As Clean Water Act turns 30, much was done; more remains

By Roger Witherspoon




The Journal News (Westchester County, NY)

October 19, 2002 Saturday


Many fear changes to law will weaken efforts to clean up


The Journal News


Thirty years ago yesterday, the nation embarked on an unprecedented effort to stop

the destruction of the nation's wetlands and streams and the wholesale degradation

of the Hudson River and other major waterways.


The passage of the 1972 Clean Water Act over the veto of then-President Richard

Nixon was intended to make every water body in the nation safe for swimming,

drinking and fishing. The newly created federal Environmental Protection Agency

began working with the states to end the unfettered dumping of raw and

undertreated sewage and commercial wastes.
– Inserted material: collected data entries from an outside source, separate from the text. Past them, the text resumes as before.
(* ===== verification/SettingsCorrect.v ===== *)
(** * Step-over rules in the settings file

    The step-over manager, its properties and the file of the settings together: what the
    user asked to step over is still stepped over after a restart. *)
From S2P Require Import Prelude CLib Properties StepOver StepOverCorrect Stream StreamCorrect.
From stdpp Require Import base gmap list strings.
Local Open Scope Z_scope.

(** The properties that settings are. *)
Definition props_of (s : settings) : properties :=
  match s with
  | mk_settings words doubles strings _ _ =>
      mk_properties (list_to_map words) (list_to_map doubles) (list_to_map strings) ∅
  end.

(** Settings that hold the words and the strings of some properties, among other things. *)
Definition holds_props (s : settings) (p : properties) : Prop :=
  wordMap_ (props_of s) = wordMap_ p /\ stringMap_ (props_of s) = stringMap_ p.

Lemma lists_holds s p E : holds_props s p -> lists p E -> lists (props_of s) E.
Proof. intros [H1 H2] [L1 L2]. split; [unfold get_word in *; now rewrite H1 | intros i; now rewrite H2]. Qed.

Lemma props_of_reread s : props_of (reread s) = props_of s.
Proof. now destruct s. Qed.

(** C31: The step-over rules survive a restart of the debugger. After any sequence of
    requests, when the settings that hold the properties are written to a file and read
    again, the manager that is restored from them has the rules that have a name, and answers
    every question about a named file outside of the root directory as before; if every rule
    has a name it has the same rules and answers every question as before. The rules without a
    name, which are lost, are the directory rule that was added for a file in the root
    directory and rules for an empty file name. Names are C strings. *)
Theorem step_over_survives_restart p rs s f : clean p -> Forall request_ok rs ->
  let m := fold_left perform rs (StepOverManager p) in
  Forall c_string (enum_step_over m) ->
  holds_props s (props m) -> storable s -> root s ->
  exists f' n s' m', Settings_write 64 true s (truncate f) = Some (n, f') /\ read_file f' = Read s' /\
    restore_from_properties (StepOverManager (props_of s')) = Ok m' /\
    rules_of m' = filter (fun e => e.1 <> []) (rules_of m) /\
    (forall file line, file <> [] -> dirname file <> [] ->
       query_step_over (Some (Some file, line)) m' = query_step_over (Some (Some file, line)) m) /\
    ((forall e, e ∈ rules_of m -> e.1 <> []) ->
       rules_of m' = rules_of m /\ forall symbol, query_step_over symbol m' = query_step_over symbol m).
Proof.
  intros Hp Hrs m Hst Hh Hs Hr. assert (good m) as [Hwf [_ Hl]] by now apply run_good, fresh_good.
  destruct (write_encode s f Hs) as (_ & f' & E & Hd). pose proof (read_encode s f' Hs Hr Hd) as Hf.
  destruct (restore_good m (props_of (reread s)) Hwf) as (m' & H1 & [R1 _ R2 R3] & _); [|done|].
  { rewrite props_of_reread. now apply lists_holds with (props m). }
  exists f', (Z.of_nat (length (StreamCorrect.encode s))), (reread s), m'. repeat (split; [done|]).
  intros Hall. split; [|exact (R3 Hall)]. rewrite R1. apply set_eq. intros e. rewrite elem_of_filter. split; [now intros [_ ?] | auto].
Qed.

(** ** An example *)

Definition one_request : list request := [StepOverCorrect.Add (B "/s/a.c") 5].

Definition with_opts : properties := set_word (B "opts") 513 no_properties.

Definition one_settings : settings :=
  mk_settings [(B "step_over", 1); (B "opts", 513)] [] [(B "step_over_1", B "5!/s/a.c")] no_objects [].

Lemma one_settings_ok : storable one_settings /\ root one_settings /\
  holds_props one_settings (props (fold_left perform one_request (StepOverManager with_opts))).
Proof.
  split; [|split].
  - unfold one_settings. cbn [storable storable_objects]. unfold name_ok.
    repeat match goal with
           | |- _ /\ _ => split
           | |- Forall _ [] => apply Forall_nil_2
           | |- Forall _ (_ :: _) => apply Forall_cons_2
           | |- True => exact I
           | |- _ => vm_compute; first [reflexivity | discriminate]
           end.
  - unfold one_settings. cbn [root root_objects kept names fmap list_fmap fst].
    repeat split; try apply NoDup_nil_2; try apply NoDup_singleton.
    apply NoDup_cons_2; [|apply NoDup_singleton]. intros H%list_elem_of_singleton. discriminate H.
  - split; apply (bool_decide_unpack _); vm_compute; reflexivity.
Qed.

Lemma step_over_survives_restart_witness :
  exists f' n s' m', Settings_write 64 true one_settings (truncate (mk_file [] 0)) = Some (n, f') /\ read_file f' = Read s' /\
    restore_from_properties (StepOverManager (props_of s')) = Ok m' /\
    query_step_over (Some (Some (B "/s/a.c"), 5)) m' = Some true.
Proof.
  destruct one_settings_ok as (H1 & H2 & H3).
  assert (Forall request_ok one_request) as Hrs by (constructor; [right; lia | constructor]).
  destruct (step_over_survives_restart with_opts one_request one_settings (mk_file [] 0)) as (f' & n & s' & m' & E1 & E2 & E3 & _ & Hq & _);
    [split; [reflexivity | intros i; reflexivity] | exact Hrs | | exact H3 | exact H1 | exact H2 |].
  - apply Forall_forall. intros e He%list_elem_of_In. revert e He. apply forallb_forall. vm_compute. reflexivity.
  - exists f', n, s', m'. split; [exact E1|]. split; [exact E2|]. split; [exact E3|].
    rewrite Hq by (vm_compute; discriminate). vm_compute. reflexivity.
Defined.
The act also launched a new attempt

to control land use, construction, and agricultural and industrial practices that

created toxic runoffs into pristine waterways.


In many respects, the act has been a great success. It has led to the revitalization of

many waterways once considered dead, such as Lake Erie and parts of the Hudson

River. It launched a regulatory process requiring an environmental analysis for

construction and dumping projects. And it has ended much of the dumping of raw

sewage that made 75 percent of the nation's rivers and lakes unfit for bathing or

drinking.


"The waters of this country are cleaner and safer now, thanks to the Clean Water

Act," said Jane Kenney, EPA regional administrator for the New York area. "Thirty

years ago, there was a crisis. Lakes were dying, and the water was too dirty for

swimming. Now, we are developing more innovative solutions to water quality

challenges."


But after three decades of effort, the drive for cleaner waters has failed to reach

many of its primary goals, achieved uneven results in major problem areas, and

become the subject of contention between the Bush administration and

environmental groups, who disagree on the best way to address continuing issues.
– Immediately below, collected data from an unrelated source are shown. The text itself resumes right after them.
(** The file that a segment is taken from. *)
Definition seg_file (c : core) (addr : Z) : bytes :=
  match find_segment (seg_ c) addr with
  | Some (_, seg) => match filename seg with [] => procname_ c | f => f end
  | None => []
  end.

(** C11: When the program is known, memory that is zero because the dump does not contain it is
    not read as zero: a range behind the part in the dump is read from the file of the
    program, at its offset in the segment; a range that begins in the dump and ends behind it
    cannot be read at all. *)
Theorem bss_of_known_program eh fuel prog c h k buf file felf : phdrs_ok elf eh ->
  CoreFile self elf name open_file canonical_path is_regular cwd fuel prog empty_core = (Ok tt, c) ->
  In h (getphdr elf) -> loaded h = true -> seg_ok self (seg_of h) ->
  (forall h', In h' (getphdr elf) -> loaded h' = true -> apart h h') -> 0 <= k ->
  let len := Z.of_nat (length buf) in 0 < len -> k + len <= p_memsz h ->
  seg_file c (p_vaddr h + k) <> [] -> open_file (seg_file c (p_vaddr h + k)) = Some (file, felf) ->
  k + len <= Z.of_nat (length file) -> Z.of_nat (length file) < 2 ^ 63 ->
  (p_filesz h <= k -> core_readbuf self open_file c (p_vaddr h + k) buf = Ok (firstn (length buf) (skipn (Z.to_nat k) file))) /\
  (k < p_filesz h < k + len -> core_readbuf self open_file c (p_vaddr h + k) buf = Fail Thrown).
Proof.
  intros Hp Hc Hin Hh Hok Ha Hk len Hlen Hm. destruct (core_segment eh fuel prog c h k Hp Hc Hin Hh Ha ltac:(lia)) as (seg & Hf & Hsh & _).
  destruct (seg_ok_shape h seg Hsh Hok) as (Hseg & Ef & Em & Eo & Ei). unfold seg_file. rewrite Hf. intros Hfn Hopen Hfile Hw.
  assert (p_vaddr h + k - p_vaddr h = k) as Ek by lia. split.
  - intros Hle. unfold core_readbuf.
    rewrite (read_bss_of_program self open_file c _ _ seg buf Hf Hseg ltac:(lia) _ file felf eq_refl Hfn Hopen) by (fold len; lia).
    cbn [bind fst snd]. rewrite Z.eqb_refl, Ek, Nat2Z.id. reflexivity.
  - intros Hlt. apply (read_across_fails self open_file c _ _ seg buf Hf Hseg ltac:(lia) _ file felf eq_refl Hfn Hopen); fold len; lia.
Qed.

End Constructor.

(** ** Notes *)

Section Notes.
Variables (name : bytes) (canonical_path : bytes -> bytes) (klass : Z).

(** Reading one note after the other. *)
Fixpoint for_notes (ns : list Note) : M unit :=
  match ns with [] => ret tt | n :: ns => read_note name canonical_path klass n ;;; for_notes ns end.

Definition notes_bytes (ns : list Note) : bytes := flat_map note_bytes ns.

Lemma note_bytes_length n : note_ok n -> NHDR_SIZE <= Z.of_nat (length (note_bytes n)).
Proof. intros _. unfold note_bytes. rewrite length_app, layout_length. cbn. unfold NHDR_SIZE. lia. Qed.

Lemma notes_bytes_length ns : Forall note_ok ns -> NHDR_SIZE * Z.of_nat (length ns) <= Z.of_nat (length (notes_bytes ns)).
Proof.
  induction 1 as [|n ns Hn _ IH]; [reflexivity|]. cbn [notes_bytes flat_map length]. rewrite length_app.
  pose proof (note_bytes_length n Hn). change (flat_map note_bytes ns) with (notes_bytes ns). lia.
Qed.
EPA officials say the administration is holding up some enforcement rules and

reviewing key provisions of the act in an effort to make it more effective in

protecting the nation's water. Critics, including New York state officials and a

coalition of more than 1,000 environmental organizations, contend the

administration appears to be weakening the act to make it easier for businesses to

resume polluting the nation's waterways.


"The Bush administration is systematically dismantling the tools that brought us this

far: cleaning up raw sewage, protecting wetlands, and defining those rivers and

lakes eligible for protection, said Betsy Otto, co-chair of the Clean Water Network.


Benjamin Grumbles, the EPA's deputy assistant administrator for water, said the

contention that the administration intends to gut or weaken the act "is a

mischaracterization of what we are planning to propose." He said it was unfair for the

environmental community make such criticisms before any action has been taken.


There is "confusion," Grumbles said, as to what waters should be covered by the act,

"and we plan to clarify it. We don't know where we will come out on this issue, but

we recognize the value and importance of wetlands. The only question is, to what

extent do we offer protection?"


The act called for people to be able to swim in all waterways by 1983 and for the

elimination of toxic discharges by 1985.


In 1972, more than 75 percent of the nation's waterways were unfit for drinking,

swimming or fishing. By 1988, a biannual EPA report showed that figure had dropped

to just under 40 percent. It has held at that level for several years, but the agency's

2002 report shows that 45 percent of the nation's waters are now unfit for public

use.


The primary causes of the increased contamination are sewage overflows from aged

sewage and stormwater systems, and pollution caused by runoff. The latter has

increased as more and more open land is covered by hard surfaces from roads and

developments, eliminating the natural filtering by the earth.


"Every seven months," said Kenney of the EPA, "the oil we spill from our cars that

washes into our waterways amounts to more than the oil spilled by the Exxon

Valdez."


Water pollution has turned out to be far more difficult to eliminate than was

envisioned when the ambitious act was passed 30 years ago. The development of

treatment programs to reduce sewage in the river and the curtailing of industrial

discharges restored much of the Hudson River's vitality, for example, but they were

only a partial success.


"The act was responsible for helping us to restore the Hudson from an open sewer to

a river that is being visited by record numbers of people, and where you can now

swim for the first time in decades," said Alex Matthiessen, director of the Garrison-

based environmental group Riverkeeper. "But there are still serious problems with

cities like New York and Albany, where they have combined sanitation and sewage

systems, and every time there is a big rain you get an overflow and untreated

sewage in the river. You cannot swim near New York City for a couple of days after a

rain because of raw sewage in the Hudson."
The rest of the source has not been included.